[Collected data]
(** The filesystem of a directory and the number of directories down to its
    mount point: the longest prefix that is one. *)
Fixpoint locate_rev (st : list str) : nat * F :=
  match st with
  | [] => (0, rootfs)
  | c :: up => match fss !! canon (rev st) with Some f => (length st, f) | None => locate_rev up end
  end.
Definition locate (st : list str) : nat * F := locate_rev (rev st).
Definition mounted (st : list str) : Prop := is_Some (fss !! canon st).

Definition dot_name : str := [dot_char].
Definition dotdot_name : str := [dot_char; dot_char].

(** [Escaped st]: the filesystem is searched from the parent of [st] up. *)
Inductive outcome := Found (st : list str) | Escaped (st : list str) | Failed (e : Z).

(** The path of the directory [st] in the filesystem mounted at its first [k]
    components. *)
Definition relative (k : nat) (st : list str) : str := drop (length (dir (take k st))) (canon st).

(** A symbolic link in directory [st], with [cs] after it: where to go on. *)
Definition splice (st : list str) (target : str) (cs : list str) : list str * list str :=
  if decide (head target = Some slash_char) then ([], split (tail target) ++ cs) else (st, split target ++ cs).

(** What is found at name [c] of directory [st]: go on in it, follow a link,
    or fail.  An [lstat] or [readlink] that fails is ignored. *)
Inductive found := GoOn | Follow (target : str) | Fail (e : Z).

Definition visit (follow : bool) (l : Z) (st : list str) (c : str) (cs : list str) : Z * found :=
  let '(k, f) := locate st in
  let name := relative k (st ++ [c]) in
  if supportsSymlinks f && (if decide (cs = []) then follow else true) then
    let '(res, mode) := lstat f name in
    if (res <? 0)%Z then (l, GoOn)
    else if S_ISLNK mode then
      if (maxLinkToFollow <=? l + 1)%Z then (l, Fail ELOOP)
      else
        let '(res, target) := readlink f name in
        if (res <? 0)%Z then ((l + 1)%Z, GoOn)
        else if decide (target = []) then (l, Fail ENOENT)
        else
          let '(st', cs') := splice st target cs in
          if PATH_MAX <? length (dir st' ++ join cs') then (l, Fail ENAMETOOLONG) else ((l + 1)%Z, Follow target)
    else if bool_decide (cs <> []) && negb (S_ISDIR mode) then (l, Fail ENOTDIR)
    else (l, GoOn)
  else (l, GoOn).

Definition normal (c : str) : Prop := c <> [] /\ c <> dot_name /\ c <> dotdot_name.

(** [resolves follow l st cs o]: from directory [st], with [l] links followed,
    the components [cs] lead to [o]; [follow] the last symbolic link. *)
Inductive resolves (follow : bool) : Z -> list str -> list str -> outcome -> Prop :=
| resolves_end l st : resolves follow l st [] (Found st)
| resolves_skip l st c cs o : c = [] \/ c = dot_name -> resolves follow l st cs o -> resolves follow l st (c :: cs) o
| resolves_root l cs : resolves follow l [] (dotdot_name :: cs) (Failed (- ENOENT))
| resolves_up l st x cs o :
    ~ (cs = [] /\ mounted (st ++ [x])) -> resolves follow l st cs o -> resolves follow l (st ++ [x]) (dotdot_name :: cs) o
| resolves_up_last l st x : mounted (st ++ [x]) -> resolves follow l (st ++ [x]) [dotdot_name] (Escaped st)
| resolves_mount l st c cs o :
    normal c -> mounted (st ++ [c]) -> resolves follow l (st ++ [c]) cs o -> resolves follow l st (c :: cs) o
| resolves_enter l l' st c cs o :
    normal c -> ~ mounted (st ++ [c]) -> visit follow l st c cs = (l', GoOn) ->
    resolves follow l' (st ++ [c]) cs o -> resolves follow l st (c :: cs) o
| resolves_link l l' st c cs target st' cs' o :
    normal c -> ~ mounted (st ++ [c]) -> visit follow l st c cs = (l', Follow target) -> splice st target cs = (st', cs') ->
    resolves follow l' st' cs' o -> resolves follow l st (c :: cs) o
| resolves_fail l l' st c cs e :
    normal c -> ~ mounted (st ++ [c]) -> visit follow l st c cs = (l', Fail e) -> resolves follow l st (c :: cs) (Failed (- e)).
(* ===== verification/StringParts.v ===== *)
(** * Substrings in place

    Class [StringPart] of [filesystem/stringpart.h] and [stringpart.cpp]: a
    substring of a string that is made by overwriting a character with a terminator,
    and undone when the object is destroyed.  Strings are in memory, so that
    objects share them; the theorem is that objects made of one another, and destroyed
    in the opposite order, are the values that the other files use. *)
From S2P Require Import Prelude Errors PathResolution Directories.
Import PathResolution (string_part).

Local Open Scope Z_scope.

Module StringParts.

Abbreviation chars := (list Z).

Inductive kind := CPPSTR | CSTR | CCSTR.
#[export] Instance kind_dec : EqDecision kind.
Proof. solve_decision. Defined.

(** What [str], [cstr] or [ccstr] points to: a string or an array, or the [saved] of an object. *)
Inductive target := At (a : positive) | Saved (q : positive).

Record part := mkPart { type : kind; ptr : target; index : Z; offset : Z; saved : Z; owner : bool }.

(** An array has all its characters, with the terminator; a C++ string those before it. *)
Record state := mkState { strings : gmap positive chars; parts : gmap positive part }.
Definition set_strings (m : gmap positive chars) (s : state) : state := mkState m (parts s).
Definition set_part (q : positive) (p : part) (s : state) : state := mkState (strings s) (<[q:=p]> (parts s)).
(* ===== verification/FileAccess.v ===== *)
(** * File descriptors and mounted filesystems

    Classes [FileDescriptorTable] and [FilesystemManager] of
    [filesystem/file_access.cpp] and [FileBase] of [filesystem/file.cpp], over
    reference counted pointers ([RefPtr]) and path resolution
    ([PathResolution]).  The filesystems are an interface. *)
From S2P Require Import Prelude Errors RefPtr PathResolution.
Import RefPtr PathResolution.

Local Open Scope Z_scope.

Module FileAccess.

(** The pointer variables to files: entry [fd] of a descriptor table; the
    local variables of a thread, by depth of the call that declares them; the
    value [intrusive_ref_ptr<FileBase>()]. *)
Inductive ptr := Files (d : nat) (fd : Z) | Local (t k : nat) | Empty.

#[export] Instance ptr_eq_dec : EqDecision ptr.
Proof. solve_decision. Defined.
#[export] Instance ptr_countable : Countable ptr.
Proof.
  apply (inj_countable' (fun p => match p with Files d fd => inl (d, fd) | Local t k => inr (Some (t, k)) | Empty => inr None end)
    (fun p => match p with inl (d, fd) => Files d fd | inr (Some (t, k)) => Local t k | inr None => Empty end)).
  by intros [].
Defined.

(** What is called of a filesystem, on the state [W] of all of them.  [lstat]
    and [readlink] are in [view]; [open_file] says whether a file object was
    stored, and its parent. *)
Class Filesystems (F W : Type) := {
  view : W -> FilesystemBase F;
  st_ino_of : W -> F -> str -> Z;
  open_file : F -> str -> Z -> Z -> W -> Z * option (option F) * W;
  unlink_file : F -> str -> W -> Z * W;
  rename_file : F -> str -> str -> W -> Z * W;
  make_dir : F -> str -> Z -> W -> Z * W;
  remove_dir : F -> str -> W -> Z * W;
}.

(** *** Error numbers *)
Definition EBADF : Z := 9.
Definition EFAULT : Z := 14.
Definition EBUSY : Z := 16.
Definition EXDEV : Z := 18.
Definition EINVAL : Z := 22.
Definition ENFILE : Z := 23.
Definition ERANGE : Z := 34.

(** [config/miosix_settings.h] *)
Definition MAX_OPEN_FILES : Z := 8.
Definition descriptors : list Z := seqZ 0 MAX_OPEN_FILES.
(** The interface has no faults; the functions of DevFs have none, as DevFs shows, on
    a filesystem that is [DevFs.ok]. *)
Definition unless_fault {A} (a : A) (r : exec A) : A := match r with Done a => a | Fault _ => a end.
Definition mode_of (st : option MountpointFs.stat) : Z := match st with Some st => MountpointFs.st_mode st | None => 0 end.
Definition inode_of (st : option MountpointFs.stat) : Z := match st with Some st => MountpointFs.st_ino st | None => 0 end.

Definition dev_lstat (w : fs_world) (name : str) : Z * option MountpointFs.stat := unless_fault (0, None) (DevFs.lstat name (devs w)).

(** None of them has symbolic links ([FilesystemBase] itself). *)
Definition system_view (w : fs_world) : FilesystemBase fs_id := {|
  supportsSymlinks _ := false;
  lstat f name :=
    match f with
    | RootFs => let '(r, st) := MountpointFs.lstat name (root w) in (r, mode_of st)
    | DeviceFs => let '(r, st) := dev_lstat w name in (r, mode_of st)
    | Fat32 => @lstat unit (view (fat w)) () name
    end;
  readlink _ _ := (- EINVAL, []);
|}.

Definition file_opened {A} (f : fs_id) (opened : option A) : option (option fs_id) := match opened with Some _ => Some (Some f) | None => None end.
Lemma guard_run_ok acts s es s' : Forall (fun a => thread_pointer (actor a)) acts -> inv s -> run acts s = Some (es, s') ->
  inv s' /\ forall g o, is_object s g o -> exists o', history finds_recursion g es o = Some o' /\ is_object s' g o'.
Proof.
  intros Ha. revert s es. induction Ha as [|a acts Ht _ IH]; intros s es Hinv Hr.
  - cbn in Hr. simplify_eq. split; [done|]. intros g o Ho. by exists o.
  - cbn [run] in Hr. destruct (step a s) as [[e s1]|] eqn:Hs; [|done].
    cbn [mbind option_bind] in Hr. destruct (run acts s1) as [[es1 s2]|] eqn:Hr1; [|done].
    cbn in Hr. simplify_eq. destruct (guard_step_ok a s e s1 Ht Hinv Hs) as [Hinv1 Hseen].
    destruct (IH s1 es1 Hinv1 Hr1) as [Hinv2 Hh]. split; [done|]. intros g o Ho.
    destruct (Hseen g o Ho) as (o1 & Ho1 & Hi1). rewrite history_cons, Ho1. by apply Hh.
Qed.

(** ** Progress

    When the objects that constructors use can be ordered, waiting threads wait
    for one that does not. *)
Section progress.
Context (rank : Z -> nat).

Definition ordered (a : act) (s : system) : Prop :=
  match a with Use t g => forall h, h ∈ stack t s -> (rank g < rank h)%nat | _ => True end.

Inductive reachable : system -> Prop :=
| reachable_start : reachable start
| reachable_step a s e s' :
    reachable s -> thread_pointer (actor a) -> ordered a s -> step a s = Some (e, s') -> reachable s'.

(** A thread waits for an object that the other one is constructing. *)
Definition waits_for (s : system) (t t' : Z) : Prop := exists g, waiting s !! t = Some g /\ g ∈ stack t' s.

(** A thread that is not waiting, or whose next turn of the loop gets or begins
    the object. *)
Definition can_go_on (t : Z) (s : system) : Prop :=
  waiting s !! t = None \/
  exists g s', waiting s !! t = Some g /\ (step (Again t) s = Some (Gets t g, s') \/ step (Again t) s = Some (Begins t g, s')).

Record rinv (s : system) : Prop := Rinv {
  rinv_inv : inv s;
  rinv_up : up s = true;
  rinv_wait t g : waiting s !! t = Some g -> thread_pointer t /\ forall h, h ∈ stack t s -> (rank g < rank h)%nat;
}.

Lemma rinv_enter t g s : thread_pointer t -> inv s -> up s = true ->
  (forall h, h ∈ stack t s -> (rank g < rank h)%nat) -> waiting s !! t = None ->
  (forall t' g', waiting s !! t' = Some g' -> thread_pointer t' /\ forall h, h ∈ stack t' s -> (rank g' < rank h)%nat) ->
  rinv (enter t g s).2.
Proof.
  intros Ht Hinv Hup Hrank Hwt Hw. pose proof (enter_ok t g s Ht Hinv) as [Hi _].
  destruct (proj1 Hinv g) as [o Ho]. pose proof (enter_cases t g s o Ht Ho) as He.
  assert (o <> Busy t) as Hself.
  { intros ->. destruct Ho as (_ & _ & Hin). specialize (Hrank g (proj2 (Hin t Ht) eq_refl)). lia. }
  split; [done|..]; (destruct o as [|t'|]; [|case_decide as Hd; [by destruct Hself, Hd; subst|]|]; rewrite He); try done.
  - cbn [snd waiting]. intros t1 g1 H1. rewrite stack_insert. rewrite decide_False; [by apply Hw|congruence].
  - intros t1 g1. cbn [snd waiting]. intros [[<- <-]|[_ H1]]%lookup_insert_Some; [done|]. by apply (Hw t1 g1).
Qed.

■ Required work ■
Only lines that hold the string "interface" belong in the answer, so copy every one of them from the records.

■ Answer to the problem ■
    ([PathResolution]).  The filesystems are an interface. *)
(** The interface has no faults; the functions of DevFs have none, as DevFs shows, on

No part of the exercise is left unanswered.